__Excerpted records__:
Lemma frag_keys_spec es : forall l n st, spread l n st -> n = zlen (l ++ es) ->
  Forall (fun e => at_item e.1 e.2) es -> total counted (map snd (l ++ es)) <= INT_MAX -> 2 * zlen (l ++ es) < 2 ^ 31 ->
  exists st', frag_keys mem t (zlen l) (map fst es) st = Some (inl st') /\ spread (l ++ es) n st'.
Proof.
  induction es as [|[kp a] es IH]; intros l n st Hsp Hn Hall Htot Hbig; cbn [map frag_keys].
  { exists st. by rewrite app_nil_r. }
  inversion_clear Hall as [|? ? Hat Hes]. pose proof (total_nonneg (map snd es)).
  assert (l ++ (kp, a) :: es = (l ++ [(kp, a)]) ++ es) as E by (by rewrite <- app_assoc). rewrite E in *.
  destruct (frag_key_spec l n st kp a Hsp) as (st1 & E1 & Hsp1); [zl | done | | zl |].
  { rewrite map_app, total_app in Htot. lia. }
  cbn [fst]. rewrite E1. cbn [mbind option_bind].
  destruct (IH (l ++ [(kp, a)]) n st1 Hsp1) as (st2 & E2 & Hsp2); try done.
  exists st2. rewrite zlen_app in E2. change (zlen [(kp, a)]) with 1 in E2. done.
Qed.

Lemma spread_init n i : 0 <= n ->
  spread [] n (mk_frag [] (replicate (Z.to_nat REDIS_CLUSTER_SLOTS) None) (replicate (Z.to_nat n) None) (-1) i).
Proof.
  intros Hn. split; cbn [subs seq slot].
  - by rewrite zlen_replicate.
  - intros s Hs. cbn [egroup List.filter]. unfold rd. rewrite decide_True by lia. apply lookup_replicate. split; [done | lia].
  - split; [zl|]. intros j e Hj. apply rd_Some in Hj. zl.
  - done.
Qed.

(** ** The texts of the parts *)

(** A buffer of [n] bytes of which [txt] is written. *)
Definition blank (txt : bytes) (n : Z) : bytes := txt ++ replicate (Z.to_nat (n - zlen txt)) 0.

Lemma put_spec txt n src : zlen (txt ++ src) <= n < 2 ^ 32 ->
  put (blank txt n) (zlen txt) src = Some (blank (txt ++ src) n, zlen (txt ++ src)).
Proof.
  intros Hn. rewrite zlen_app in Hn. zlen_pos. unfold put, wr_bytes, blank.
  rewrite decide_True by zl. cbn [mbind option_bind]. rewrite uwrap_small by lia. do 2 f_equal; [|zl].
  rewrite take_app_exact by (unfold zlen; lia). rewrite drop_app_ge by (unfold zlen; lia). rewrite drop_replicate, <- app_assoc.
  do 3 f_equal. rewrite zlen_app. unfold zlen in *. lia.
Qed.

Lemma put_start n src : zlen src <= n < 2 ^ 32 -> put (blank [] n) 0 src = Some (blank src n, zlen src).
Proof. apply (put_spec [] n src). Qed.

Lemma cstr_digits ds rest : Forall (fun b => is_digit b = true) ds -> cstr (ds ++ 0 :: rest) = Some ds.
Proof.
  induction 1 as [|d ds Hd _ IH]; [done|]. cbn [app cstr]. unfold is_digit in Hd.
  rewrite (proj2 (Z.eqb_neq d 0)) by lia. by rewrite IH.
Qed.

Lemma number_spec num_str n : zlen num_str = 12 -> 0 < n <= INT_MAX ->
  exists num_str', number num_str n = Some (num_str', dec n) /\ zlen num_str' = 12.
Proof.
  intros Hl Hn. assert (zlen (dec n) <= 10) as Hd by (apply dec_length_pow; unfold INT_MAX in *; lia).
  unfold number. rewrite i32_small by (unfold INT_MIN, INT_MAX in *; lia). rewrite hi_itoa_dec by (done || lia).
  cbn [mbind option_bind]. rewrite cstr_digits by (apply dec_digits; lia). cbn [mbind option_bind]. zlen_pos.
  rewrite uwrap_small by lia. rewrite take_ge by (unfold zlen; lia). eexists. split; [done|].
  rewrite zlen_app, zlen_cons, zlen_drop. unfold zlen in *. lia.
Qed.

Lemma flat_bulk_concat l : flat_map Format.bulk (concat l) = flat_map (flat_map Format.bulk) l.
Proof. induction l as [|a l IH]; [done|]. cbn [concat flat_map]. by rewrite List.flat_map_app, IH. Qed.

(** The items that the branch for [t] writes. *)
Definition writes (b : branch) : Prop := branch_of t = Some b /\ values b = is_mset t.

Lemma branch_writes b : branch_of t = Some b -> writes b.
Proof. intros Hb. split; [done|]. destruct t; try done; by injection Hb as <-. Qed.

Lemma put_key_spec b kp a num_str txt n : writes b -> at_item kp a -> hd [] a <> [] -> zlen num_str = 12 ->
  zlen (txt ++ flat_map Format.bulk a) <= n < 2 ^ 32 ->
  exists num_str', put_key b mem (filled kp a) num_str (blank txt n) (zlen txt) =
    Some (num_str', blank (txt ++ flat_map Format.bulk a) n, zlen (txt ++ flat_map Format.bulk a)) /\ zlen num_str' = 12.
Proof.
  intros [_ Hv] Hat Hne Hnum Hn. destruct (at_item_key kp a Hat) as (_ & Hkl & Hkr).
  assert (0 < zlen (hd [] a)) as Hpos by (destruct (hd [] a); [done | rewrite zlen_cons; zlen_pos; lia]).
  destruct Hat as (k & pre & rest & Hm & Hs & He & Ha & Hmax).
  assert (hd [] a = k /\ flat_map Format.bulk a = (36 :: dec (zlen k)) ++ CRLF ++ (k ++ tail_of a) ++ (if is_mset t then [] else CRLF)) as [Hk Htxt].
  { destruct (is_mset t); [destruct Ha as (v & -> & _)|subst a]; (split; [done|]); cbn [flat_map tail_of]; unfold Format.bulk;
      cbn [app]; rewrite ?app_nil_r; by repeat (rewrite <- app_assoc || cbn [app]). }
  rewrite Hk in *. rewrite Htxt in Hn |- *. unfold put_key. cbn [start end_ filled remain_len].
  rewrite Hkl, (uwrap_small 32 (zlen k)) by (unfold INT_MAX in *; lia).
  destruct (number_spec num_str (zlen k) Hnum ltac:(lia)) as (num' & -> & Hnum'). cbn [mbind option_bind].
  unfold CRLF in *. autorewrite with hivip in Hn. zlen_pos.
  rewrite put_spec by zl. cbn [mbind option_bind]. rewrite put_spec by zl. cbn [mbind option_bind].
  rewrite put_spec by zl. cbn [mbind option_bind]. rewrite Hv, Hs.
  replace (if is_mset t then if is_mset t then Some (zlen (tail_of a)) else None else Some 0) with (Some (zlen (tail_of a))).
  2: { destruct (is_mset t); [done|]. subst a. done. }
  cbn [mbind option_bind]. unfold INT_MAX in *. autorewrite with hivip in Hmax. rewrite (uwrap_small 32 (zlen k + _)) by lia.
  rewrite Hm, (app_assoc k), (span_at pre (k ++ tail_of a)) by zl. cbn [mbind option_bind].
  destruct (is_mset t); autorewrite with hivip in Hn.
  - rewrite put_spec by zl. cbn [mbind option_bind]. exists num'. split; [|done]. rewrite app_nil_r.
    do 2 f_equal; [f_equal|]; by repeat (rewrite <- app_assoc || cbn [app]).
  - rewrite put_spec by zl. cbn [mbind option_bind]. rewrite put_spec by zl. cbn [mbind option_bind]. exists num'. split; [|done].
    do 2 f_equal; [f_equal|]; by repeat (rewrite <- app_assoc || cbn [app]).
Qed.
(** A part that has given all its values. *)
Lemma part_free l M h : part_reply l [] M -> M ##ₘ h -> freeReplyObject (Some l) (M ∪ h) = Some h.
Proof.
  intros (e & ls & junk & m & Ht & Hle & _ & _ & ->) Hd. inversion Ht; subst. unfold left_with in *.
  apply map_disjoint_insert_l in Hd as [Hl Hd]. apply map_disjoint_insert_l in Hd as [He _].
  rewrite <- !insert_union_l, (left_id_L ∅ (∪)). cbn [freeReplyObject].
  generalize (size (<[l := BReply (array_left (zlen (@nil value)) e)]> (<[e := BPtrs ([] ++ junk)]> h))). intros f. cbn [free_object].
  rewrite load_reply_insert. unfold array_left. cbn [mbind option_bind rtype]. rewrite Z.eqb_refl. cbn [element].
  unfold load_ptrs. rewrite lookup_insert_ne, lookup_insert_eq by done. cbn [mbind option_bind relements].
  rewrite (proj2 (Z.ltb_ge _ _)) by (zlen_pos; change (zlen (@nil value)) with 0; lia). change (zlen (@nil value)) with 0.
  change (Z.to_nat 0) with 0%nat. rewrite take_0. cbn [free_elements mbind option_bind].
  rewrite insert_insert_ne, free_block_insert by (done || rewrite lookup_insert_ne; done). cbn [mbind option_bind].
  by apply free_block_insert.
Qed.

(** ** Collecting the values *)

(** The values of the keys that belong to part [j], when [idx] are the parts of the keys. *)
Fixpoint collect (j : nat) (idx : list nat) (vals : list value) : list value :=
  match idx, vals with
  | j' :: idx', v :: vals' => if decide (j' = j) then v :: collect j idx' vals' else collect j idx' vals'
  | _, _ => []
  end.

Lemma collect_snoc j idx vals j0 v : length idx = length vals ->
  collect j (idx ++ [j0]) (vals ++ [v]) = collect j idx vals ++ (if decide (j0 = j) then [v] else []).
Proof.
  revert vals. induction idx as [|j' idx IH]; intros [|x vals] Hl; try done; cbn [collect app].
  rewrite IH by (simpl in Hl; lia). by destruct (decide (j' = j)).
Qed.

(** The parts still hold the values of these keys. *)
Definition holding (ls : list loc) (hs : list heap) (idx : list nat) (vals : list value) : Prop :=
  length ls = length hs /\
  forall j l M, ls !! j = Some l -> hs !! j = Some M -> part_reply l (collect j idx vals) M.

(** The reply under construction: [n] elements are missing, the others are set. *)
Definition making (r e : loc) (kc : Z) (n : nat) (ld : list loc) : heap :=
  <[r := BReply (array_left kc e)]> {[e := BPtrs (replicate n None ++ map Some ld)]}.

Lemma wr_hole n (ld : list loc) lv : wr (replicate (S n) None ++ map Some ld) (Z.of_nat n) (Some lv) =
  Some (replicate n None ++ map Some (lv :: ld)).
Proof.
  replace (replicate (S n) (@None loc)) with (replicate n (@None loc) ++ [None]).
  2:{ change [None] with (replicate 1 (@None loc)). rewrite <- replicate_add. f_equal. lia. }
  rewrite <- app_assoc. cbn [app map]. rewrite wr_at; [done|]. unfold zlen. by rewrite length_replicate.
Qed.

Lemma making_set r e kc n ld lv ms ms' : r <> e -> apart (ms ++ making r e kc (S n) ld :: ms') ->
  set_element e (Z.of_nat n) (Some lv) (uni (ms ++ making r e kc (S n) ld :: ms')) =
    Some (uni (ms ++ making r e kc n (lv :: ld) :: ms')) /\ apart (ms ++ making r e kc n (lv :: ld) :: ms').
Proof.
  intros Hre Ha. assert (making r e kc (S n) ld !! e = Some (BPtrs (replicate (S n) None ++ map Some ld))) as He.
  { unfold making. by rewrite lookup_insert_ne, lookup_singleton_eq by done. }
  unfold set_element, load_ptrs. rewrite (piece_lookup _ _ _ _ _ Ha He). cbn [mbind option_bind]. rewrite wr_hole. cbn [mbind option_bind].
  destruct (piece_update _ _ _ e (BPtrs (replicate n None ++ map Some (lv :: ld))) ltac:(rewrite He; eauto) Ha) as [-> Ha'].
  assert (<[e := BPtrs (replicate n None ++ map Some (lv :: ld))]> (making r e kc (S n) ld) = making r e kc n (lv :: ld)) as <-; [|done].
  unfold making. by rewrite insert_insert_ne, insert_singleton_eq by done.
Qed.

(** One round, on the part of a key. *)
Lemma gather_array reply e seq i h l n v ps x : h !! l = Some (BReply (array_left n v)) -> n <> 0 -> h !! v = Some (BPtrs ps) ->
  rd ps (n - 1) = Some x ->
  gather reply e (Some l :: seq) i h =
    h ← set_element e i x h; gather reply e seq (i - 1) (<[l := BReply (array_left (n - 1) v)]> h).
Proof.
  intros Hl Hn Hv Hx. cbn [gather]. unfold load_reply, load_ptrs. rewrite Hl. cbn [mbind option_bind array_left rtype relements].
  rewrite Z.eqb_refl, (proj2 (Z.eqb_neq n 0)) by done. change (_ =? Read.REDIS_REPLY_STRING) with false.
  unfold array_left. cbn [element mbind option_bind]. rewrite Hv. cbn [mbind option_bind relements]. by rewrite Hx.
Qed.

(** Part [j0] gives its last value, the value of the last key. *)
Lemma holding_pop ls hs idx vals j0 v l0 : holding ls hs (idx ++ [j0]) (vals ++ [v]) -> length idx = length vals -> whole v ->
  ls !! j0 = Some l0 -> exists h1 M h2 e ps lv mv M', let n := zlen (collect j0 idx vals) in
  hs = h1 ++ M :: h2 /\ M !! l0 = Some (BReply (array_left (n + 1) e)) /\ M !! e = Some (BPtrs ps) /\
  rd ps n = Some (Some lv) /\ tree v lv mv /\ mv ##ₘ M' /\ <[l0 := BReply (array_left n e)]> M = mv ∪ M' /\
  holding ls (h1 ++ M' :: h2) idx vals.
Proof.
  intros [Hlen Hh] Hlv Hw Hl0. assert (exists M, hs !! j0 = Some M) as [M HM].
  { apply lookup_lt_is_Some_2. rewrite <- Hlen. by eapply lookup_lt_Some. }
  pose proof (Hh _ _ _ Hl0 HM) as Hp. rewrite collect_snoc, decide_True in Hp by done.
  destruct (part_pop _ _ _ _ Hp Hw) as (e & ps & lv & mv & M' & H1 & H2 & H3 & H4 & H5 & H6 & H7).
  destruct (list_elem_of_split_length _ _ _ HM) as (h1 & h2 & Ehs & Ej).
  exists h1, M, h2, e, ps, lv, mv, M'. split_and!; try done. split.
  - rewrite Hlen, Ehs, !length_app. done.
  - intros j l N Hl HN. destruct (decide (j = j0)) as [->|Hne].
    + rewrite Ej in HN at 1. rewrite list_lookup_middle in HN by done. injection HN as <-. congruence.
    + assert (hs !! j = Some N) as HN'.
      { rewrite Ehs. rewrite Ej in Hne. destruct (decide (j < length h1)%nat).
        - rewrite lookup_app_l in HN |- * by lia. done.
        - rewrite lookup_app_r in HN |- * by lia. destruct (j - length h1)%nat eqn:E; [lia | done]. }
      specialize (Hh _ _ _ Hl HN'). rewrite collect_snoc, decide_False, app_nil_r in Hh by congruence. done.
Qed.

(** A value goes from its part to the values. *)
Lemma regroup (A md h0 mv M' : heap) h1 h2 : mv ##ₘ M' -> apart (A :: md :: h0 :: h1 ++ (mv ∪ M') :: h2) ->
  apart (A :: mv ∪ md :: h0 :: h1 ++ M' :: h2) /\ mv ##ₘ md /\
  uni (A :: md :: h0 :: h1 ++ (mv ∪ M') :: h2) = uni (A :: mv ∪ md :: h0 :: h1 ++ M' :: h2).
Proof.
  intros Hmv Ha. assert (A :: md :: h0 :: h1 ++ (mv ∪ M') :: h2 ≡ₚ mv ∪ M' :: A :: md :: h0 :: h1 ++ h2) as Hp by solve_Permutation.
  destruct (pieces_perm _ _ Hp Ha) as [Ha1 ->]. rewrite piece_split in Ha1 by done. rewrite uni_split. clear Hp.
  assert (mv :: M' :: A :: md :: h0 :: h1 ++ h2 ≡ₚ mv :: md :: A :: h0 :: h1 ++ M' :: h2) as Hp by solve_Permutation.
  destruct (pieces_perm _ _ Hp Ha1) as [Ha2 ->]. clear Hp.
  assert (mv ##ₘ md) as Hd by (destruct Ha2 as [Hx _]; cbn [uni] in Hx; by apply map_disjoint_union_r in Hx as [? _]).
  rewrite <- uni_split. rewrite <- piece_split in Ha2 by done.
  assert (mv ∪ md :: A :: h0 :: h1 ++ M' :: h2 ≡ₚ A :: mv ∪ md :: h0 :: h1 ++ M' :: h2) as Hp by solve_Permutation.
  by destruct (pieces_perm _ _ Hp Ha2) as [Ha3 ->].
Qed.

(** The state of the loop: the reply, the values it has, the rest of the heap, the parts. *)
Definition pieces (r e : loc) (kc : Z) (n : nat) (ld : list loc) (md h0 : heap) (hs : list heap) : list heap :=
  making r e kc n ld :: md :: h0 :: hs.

__Problem__: In the entries above, restate word for word the lines between the one holding "intros Hmv Ha." and the one holding "by destruct (pieces_perm", inclusive, and nothing besides.

__Written reply__:
  intros Hmv Ha. assert (A :: md :: h0 :: h1 ++ (mv ∪ M') :: h2 ≡ₚ mv ∪ M' :: A :: md :: h0 :: h1 ++ h2) as Hp by solve_Permutation.
  destruct (pieces_perm _ _ Hp Ha) as [Ha1 ->]. rewrite piece_split in Ha1 by done. rewrite uni_split. clear Hp.
  assert (mv :: M' :: A :: md :: h0 :: h1 ++ h2 ≡ₚ mv :: md :: A :: h0 :: h1 ++ M' :: h2) as Hp by solve_Permutation.
  destruct (pieces_perm _ _ Hp Ha1) as [Ha2 ->]. clear Hp.
  assert (mv ##ₘ md) as Hd by (destruct Ha2 as [Hx _]; cbn [uni] in Hx; by apply map_disjoint_union_r in Hx as [? _]).
  rewrite <- uni_split. rewrite <- piece_split in Ha2 by done.
  assert (mv ∪ md :: A :: h0 :: h1 ++ M' :: h2 ≡ₚ A :: mv ∪ md :: h0 :: h1 ++ M' :: h2) as Hp by solve_Permutation.
  by destruct (pieces_perm _ _ Hp Ha2) as [Ha3 ->].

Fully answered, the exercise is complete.